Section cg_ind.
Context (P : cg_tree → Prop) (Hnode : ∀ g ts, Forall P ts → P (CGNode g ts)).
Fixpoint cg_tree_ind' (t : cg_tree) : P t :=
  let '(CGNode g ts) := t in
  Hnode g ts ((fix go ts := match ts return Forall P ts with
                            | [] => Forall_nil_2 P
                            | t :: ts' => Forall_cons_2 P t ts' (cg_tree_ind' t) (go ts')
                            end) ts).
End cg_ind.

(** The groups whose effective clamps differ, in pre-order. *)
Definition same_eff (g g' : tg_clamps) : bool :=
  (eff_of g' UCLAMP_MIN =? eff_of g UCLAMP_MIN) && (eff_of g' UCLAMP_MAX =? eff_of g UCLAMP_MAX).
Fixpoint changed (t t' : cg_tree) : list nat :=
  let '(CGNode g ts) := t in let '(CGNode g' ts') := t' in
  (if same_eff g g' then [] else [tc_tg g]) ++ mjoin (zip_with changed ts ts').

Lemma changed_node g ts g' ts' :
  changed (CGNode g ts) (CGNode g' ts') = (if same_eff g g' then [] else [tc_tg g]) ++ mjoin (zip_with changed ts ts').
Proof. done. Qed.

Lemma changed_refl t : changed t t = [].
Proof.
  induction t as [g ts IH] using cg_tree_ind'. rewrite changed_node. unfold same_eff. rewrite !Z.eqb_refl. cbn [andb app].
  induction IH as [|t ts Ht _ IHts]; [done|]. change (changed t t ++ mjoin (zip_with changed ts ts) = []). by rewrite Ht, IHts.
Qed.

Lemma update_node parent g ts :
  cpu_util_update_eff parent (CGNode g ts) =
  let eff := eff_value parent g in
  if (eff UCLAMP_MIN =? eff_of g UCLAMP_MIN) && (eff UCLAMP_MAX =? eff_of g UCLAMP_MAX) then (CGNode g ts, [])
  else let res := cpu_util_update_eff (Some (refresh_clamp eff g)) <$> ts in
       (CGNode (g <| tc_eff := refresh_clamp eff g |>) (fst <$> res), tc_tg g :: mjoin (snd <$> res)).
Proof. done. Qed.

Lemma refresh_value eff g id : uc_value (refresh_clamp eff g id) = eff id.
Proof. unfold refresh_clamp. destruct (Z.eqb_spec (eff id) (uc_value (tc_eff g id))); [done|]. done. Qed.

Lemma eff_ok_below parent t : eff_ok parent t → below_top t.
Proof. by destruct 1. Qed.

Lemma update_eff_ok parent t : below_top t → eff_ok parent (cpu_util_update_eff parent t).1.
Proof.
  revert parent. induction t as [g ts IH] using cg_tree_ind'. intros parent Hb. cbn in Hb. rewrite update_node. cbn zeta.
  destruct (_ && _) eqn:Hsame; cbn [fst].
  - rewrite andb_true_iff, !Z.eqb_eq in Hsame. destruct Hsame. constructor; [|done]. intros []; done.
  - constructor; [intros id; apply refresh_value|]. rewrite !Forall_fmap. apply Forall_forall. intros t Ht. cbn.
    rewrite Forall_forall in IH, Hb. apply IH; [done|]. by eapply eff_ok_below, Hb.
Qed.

> _Task objective_
The answer must be every record above, repeated exactly as written.

> _Your solution_
Section cg_ind.
Context (P : cg_tree → Prop) (Hnode : ∀ g ts, Forall P ts → P (CGNode g ts)).
Fixpoint cg_tree_ind' (t : cg_tree) : P t :=
  let '(CGNode g ts) := t in
  Hnode g ts ((fix go ts := match ts return Forall P ts with
                            | [] => Forall_nil_2 P
                            | t :: ts' => Forall_cons_2 P t ts' (cg_tree_ind' t) (go ts')
                            end) ts).
End cg_ind.

(** The groups whose effective clamps differ, in pre-order. *)
Definition same_eff (g g' : tg_clamps) : bool :=
  (eff_of g' UCLAMP_MIN =? eff_of g UCLAMP_MIN) && (eff_of g' UCLAMP_MAX =? eff_of g UCLAMP_MAX).
Fixpoint changed (t t' : cg_tree) : list nat :=
  let '(CGNode g ts) := t in let '(CGNode g' ts') := t' in
  (if same_eff g g' then [] else [tc_tg g]) ++ mjoin (zip_with changed ts ts').

Lemma changed_node g ts g' ts' :
  changed (CGNode g ts) (CGNode g' ts') = (if same_eff g g' then [] else [tc_tg g]) ++ mjoin (zip_with changed ts ts').
Proof. done. Qed.

Lemma changed_refl t : changed t t = [].
Proof.
  induction t as [g ts IH] using cg_tree_ind'. rewrite changed_node. unfold same_eff. rewrite !Z.eqb_refl. cbn [andb app].
  induction IH as [|t ts Ht _ IHts]; [done|]. change (changed t t ++ mjoin (zip_with changed ts ts) = []). by rewrite Ht, IHts.
Qed.

Lemma update_node parent g ts :
  cpu_util_update_eff parent (CGNode g ts) =
  let eff := eff_value parent g in
  if (eff UCLAMP_MIN =? eff_of g UCLAMP_MIN) && (eff UCLAMP_MAX =? eff_of g UCLAMP_MAX) then (CGNode g ts, [])
  else let res := cpu_util_update_eff (Some (refresh_clamp eff g)) <$> ts in
       (CGNode (g <| tc_eff := refresh_clamp eff g |>) (fst <$> res), tc_tg g :: mjoin (snd <$> res)).
Proof. done. Qed.

Lemma refresh_value eff g id : uc_value (refresh_clamp eff g id) = eff id.
Proof. unfold refresh_clamp. destruct (Z.eqb_spec (eff id) (uc_value (tc_eff g id))); [done|]. done. Qed.

Lemma eff_ok_below parent t : eff_ok parent t → below_top t.
Proof. by destruct 1. Qed.

Lemma update_eff_ok parent t : below_top t → eff_ok parent (cpu_util_update_eff parent t).1.
Proof.
  revert parent. induction t as [g ts IH] using cg_tree_ind'. intros parent Hb. cbn in Hb. rewrite update_node. cbn zeta.
  destruct (_ && _) eqn:Hsame; cbn [fst].
  - rewrite andb_true_iff, !Z.eqb_eq in Hsame. destruct Hsame. constructor; [|done]. intros []; done.
  - constructor; [intros id; apply refresh_value|]. rewrite !Forall_fmap. apply Forall_forall. intros t Ht. cbn.
    rewrite Forall_forall in IH, Hb. apply IH; [done|]. by eapply eff_ok_below, Hb.
Qed.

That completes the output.